As for the further (or lack of) increase of my fuel economy, you were correct in that my 2005 Ranger has EDIS ignition (electronic-distributorless) so varying the SPARK timing is not an easy thing to accomplish without being able to change the actual ECU's programming. Some retardation can be accomplished by modifying the IAT signal, but the ECU will only retard the timing so much. And that is definatly not enough to allow me to get further gains as the added increase of hydroxy is creating resistance to the piston stroke. Not enough to cause any real damage, but creating enough resistance that the overall increase in fuel mileage rapidly decreases. I tried running my cell on a separate power supply all together since my last posting regarding this, and found that even though I eliminate the added load from the alternator, my mileage still won't increase with the additional hydroxy. Please keep in mind though that this test was only carried out on a short test (300 miles) and I like to run scenarios for at least 1000 miles before I make any (what I would consider) solid conclusions.

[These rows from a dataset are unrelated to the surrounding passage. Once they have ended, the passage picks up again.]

Lemma guarded_on w1 w2 w3 : desk_guarded w1 w2 -> desk_guarded w2 w3 -> desk_guarded w1 w3.
Proof. apply guarded_trans, _. Qed.

Lemma desk_ticked d : desk_evolves d (tick d).
Proof. constructor; cbn; [change (evolves d d); reflexivity | by eauto | by eauto | by eauto | done]. Qed.

Lemma desk_write {A} (body : st Txn A) w : desk_inv (w_db w) -> desk_env w ->
  (forall d a t, desk_inv d -> desk_evolves (w_db w) d -> body (mkTxn d []) = (Ok a, t) ->
     Forall (fun x => journal_entry_must_balance (tx_db t) x = true) (tx_touched t) -> desk_inv (tx_db t) /\ desk_evolves d (tx_db t)) ->
  desk_guarded w (execute_write body w).2.
Proof.
  intros Hi He H. apply write_guarded; [exact _ | done | done|]. intros a t (Hn & _ & R1) Ht Hb.
  pose proof (desk_ticked (w_db (next w))) as K.
  destruct (H (tick (w_db (next w))) a t (desk_tick _ Hn) ltac:(by etrans) Ht Hb) as [H1 H2]. split; [done | by etrans].
Qed.

(** The books after a transaction of the journal. *)
Lemma journal_move d t : desk_inv d -> ledger_inv (tx_db t) -> evolves d (tx_db t) -> same_rest (mkTxn d []) t ->
  (forall l, l ∈ db_lines (tx_db t) -> l ∈ db_lines d \/ names_own (lr_org l) (lr_account l) (lr_cp l) d) ->
  desk_inv (tx_db t) /\ desk_evolves d (tx_db t).
Proof. intros Hi B E (A1 & A2 & A3) L. by apply books_move. Qed.

Lemma validate_lines_names org ls : forall dt ct w r w', desk_inv (w_db w) -> desk_env w -> validate_lines org ls dt ct w = (r, w') ->
  desk_guarded w w' /\ forall x, r = Ok x -> Forall (fun l => names_own org (account_code l) (counterparty_id l) (w_db w')) ls.
Proof.
  induction ls as [|l ls IH]; intros dt ct w r w' Hi He H; cbn [validate_lines] in H.
  { injection H as <- <-. split; [by apply guarded_here | done]. }
  rewrite st_bind_case in H. unfold lift at 1 in H. destruct (Amounts.parse_tiyn (amount l)) as [tiyn|e|]; [|injection H as <- <-; split; [by apply guarded_here | done]..].
  rewrite st_bind_case in H. match type of H with (let (_, _) := ?x in _) = _ => destruct x as [rt w1] eqn:Et end.
  assert (w1 = w) as ->.
  { revert Et. repeat case_match; rewrite ?st_bind_case; unfold lift, throw, mret, st_ret; cbn; try (by inversion 1).
    all: destruct (add64 _ _); by inversion 1. }
  destruct rt as [totals|e|]; [|injection H as <- <-; split; [by apply guarded_here | done]..]. clear Et.
  rewrite st_bind_case, execute_read_eq in H. pose proof (next_guarded _ _ w Hi He) as G1. destruct (G1) as (Hi1 & He1 & _).
  set (w1 := next w) in *. clearbody w1.
  destruct (find_visible org (account_code l) (w_db w1)) as [a|] eqn:Ea.
  2: { rewrite st_bind_case in H. injection H as <- <-. by split. }
  rewrite bool_decide_eq_false_2 in H by done. rewrite (st_bind_ok _ _ w1 tt w1) in H by done.
  assert (exists a, a ∈ db_accounts (w_db w1) /\ visible org a = true /\ code a = account_code l) as V.
  { apply List.find_some in Ea as [Hin [Hv Hc%String.eqb_eq]%andb_true_iff]. exists a. split; [by apply list_elem_of_In|]. by split. }
  destruct (counterparty_id l) as [c|] eqn:Ec.
  - rewrite st_bind_case, st_bind_case, execute_read_eq in H. pose proof (next_guarded _ _ w1 Hi1 He1) as G2. destruct (G2) as (Hi2 & He2 & R2).
    set (w2 := next w1) in *. clearbody w2. destruct (counterparty_in_org c org (w_db w2)) eqn:Ep.
    2: { injection H as <- <-. split; [by eapply guarded_on | done]. }
    cbn [mret st_ret] in H. apply IH in H as [G3 F]; [|done..]. split; [eapply guarded_on; [exact G1 | eapply guarded_on; [exact G2 | exact G3]]|].
    intros x Hx. constructor; [|by apply F with x]. destruct G3 as (_ & _ & R3). rewrite Ec. eapply names_own_later; [exact R3|].
    assert (names_own org (account_code l) None (w_db w2)) as [V2 _] by (eapply names_own_later; [exact R2|]; by split).
    split; [exact V2|]. intros c' [= <-].
    unfold counterparty_in_org in Ep. destruct (db_counterparties _ !! c) as [p|]; [|done]. exists p. split; [done|]. by apply String.eqb_eq.
  - rewrite (st_bind_ok _ _ w1 tt w1) in H by done. apply IH in H as [G3 F]; [|done..]. split; [by eapply guarded_on|].
    intros x Hx. constructor; [|by apply F with x]. destruct G3 as (_ & _ & R3). rewrite Ec. eapply names_own_later; [exact R3|]. by split.
Qed.

Lemma create_draft_desk org user date desc ls : desk_safe (create_draft org user date desc ls).
Proof.
  intros w Hi He. unfold create_draft. destruct (length ls <? 2)%nat; [by apply guarded_here|].
  rewrite st_bind_case. destruct (validate_lines org ls 0 0 w) as [r w1] eqn:E.
  apply validate_lines_names in E as [G F]; [|done..]. destruct r as [[dt ct]|e|]; [|exact G..]. specialize (F _ eq_refl). cbn [fst snd].
  destruct (negb _); [exact G|]. eapply guarded_on; [exact G|]. destruct G as (Hi1 & He1 & _).
  apply desk_write; [done..|]. intros d e t Hd R1 Ht Hb.
  destruct (create_txn_ok d org user date desc ls e t (desk_books d Hd) Ht) as (day & rs & _ & _ & Hrs & _ & Htt & Hl & K).
  destruct K as [K1 K2]; [by eapply touched_balance|]. st_inv Ht. st_inv Ht. injection Ht as _ <-.
  apply insert_entry_rest in Hs as [S1 E1]. pose proof (insert_lines_rest _ _ _ _ _ _ Hs0) as S2.
  apply journal_move; [done | done | done | by eapply same_rest_trans|]. intros l Hlin.
  eapply inserted_names in Hlin; [| exact Hs0 |]; [rewrite E1 in Hlin; exact Hlin|].
  eapply Forall_impl; [exact F|]. intros x. by apply names_own_later.
Qed.

Lemma post_desk org eid : desk_safe (Journal.post org eid).
Proof.
  apply guards_bind; [exact _ | apply guards_read, _|]. intros [e|]; [|apply guards_ret, _].
  destruct (negb _); [apply guards_throw, _|]. apply guards_bind; [exact _ | |].
  - intros w Hi He. apply desk_write; [done..|]. intros d r t Hd _ Ht _. destruct (update_status_rest _ _ _ _ _ _ _ Ht) as [S L].
    destruct (update_status_keeps eid org "draft" "posted" (mkTxn d []) r t (desk_books d Hd) ltac:(by left) Ht) as [K1 K2].
    apply journal_move; [done..|]. rewrite L. by left.
  - intros [row|]; [|apply guards_throw, _]. apply guards_bind; [exact _ | apply guards_read, _|]. intros ls. apply guards_ret, _.
Qed.
(* ===== verification/Worker.v ===== *)
(** * The worker

    src/jobs/Dispatcher.hpp, BuiltinHandlers.hpp and the loop of src/worker_main.cpp over
    the queue of Jobs: handlers by job type, one iteration of a worker thread (the
    maintenance passes, a pick, the handler, the report of its outcome), what a worker
    does when it starts, and the handlers of src/api/JobsController.hpp with the listings
    they read.  A handler works on a state of its own beside the queue's. *)
From Stdlib Require Import ZArith Lia Ascii String.
From S2P Require Import Prelude Utils Json Jobs Threads Requests Auth.
Import Json Jobs Http.
Open Scope string_scope.
Open Scope Z_scope.
Set Warnings "-clear-no-such-hyp".

Module Worker.

(** [try { m } catch (const std::exception& e) { h }]: death of the process is no exception. *)
Definition try_ {S A} (m : st S A) (h : exn -> st S A) : st S A := fun s =>
  match m s with
  | (Throw e, s') => if bool_decide (exn_cls e = process_death) then (Throw e, s') else h e s'
  | r => r
  end.

(** A call on one of two states. *)
Definition on_fst {S T A} (m : st S A) : st (S * T) A := fun s => let '(o, x) := m (fst s) in (o, (x, snd s)).
Definition on_snd {S T A} (m : st T A) : st (S * T) A := fun s => let '(o, x) := m (snd s) in (o, (fst s, x)).

(** ** Handlers by job type *)

Section Dispatch.
Context {W : Type}.

(** [Dispatcher]: src/jobs/Dispatcher.hpp:28-32. *)
Definition Handler := json -> st W json.
Definition Dispatcher := gmap string Handler.

(** [register_handler]: src/jobs/Dispatcher.hpp:39-39. *)
Definition register_handler (t : string) (fn : Handler) (d : Dispatcher) : Dispatcher := <[t := fn]> d.

(** [has_handler]: src/jobs/Dispatcher.hpp:41-41. *)
Definition has_handler (d : Dispatcher) (t : string) : bool := bool_decide (is_Some (d !! t)).

(** [known_types]: src/jobs/Dispatcher.hpp:45-51.  In the order of some table. *)
Definition known_types (d : Dispatcher) : list string := (map_to_list d).*1.

(** [unregistered]: src/jobs/Dispatcher.hpp:57-63. *)
Definition unregistered (d : Dispatcher) (subscribed : list string) : list string :=
  List.filter (fun t => negb (has_handler d t)) subscribed.

(** [dispatch]: src/jobs/Dispatcher.hpp:68-73. *)
Definition dispatch (d : Dispatcher) (job : Job) : st W json :=
  match (d !! type job : option Handler) with
  | None => throw PermanentJobError ("no handler for job type: " +:+ type job)
  | Some h => h (payload job)
  end.

(** [register_builtin_handlers]: src/jobs/BuiltinHandlers.hpp:46-46. *)
Definition echo : Handler := fun body => mret body.
(** [register_builtin_handlers]: src/jobs/BuiltinHandlers.hpp:47-53.  (The pause left out.) *)
Definition slow : Handler := fun body =>
  let seconds := match member "seconds" body with Some (JInt z) => Z.max 1 (Z.min (wrap32 z) 30) | _ => 2 end in
  mret (JObject [("message", JString "done"); ("slept_seconds", JInt seconds)]).
(** [register_builtin_handlers]: src/jobs/BuiltinHandlers.hpp:54-55. *)
Definition fail_ : Handler := fun _ => throw std_runtime_error "intentional failure for testing".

As for my mileage information...my original mileage on my Ranger was 19.8 mpg without any modifications or hydroxy addition. My mileage went up by 2.1 mpg after modifying the IAT, ECT, O2 sensors, and MAF. Basically doing away with the majority of the cold start stradegy in the ECU, and forcing the ECU into thinking IAT was hotter than actuality. MAF was modfied to lower the calculated load slightly(but without sacrificing any noticeable performance). As I stated earlier, this gained me 2.1 mpg. The additional 3 mpg came from the addition of the hydroxy and NOT from the addition of water vapor. Pre-dried hydroxy being admitted seemed to prove this point. (Almost seems to be an oxymoron...dry water vapor...LOL) So, being that the efficiency (or lack there-of) of an electrolyser set-up for the hybrid scenario doesn't seem plausible, if I designed the motor to run on straight hydrogen and couple that with the hybrid motor then that would be more of a working possibility. Only problem is trying to find a way to make and store a supply of pure hydrogen for later use, which of course brings me back to the original dilemma of not wanting to be tied to a service station while on the road. Any plans kicking around where you are for a small onboard pure hydrogen generator? LOL....sorry....had to ask.

 

The biggest problem with running a straight electric car is the recharging aspect and the limited range before needing a recharge.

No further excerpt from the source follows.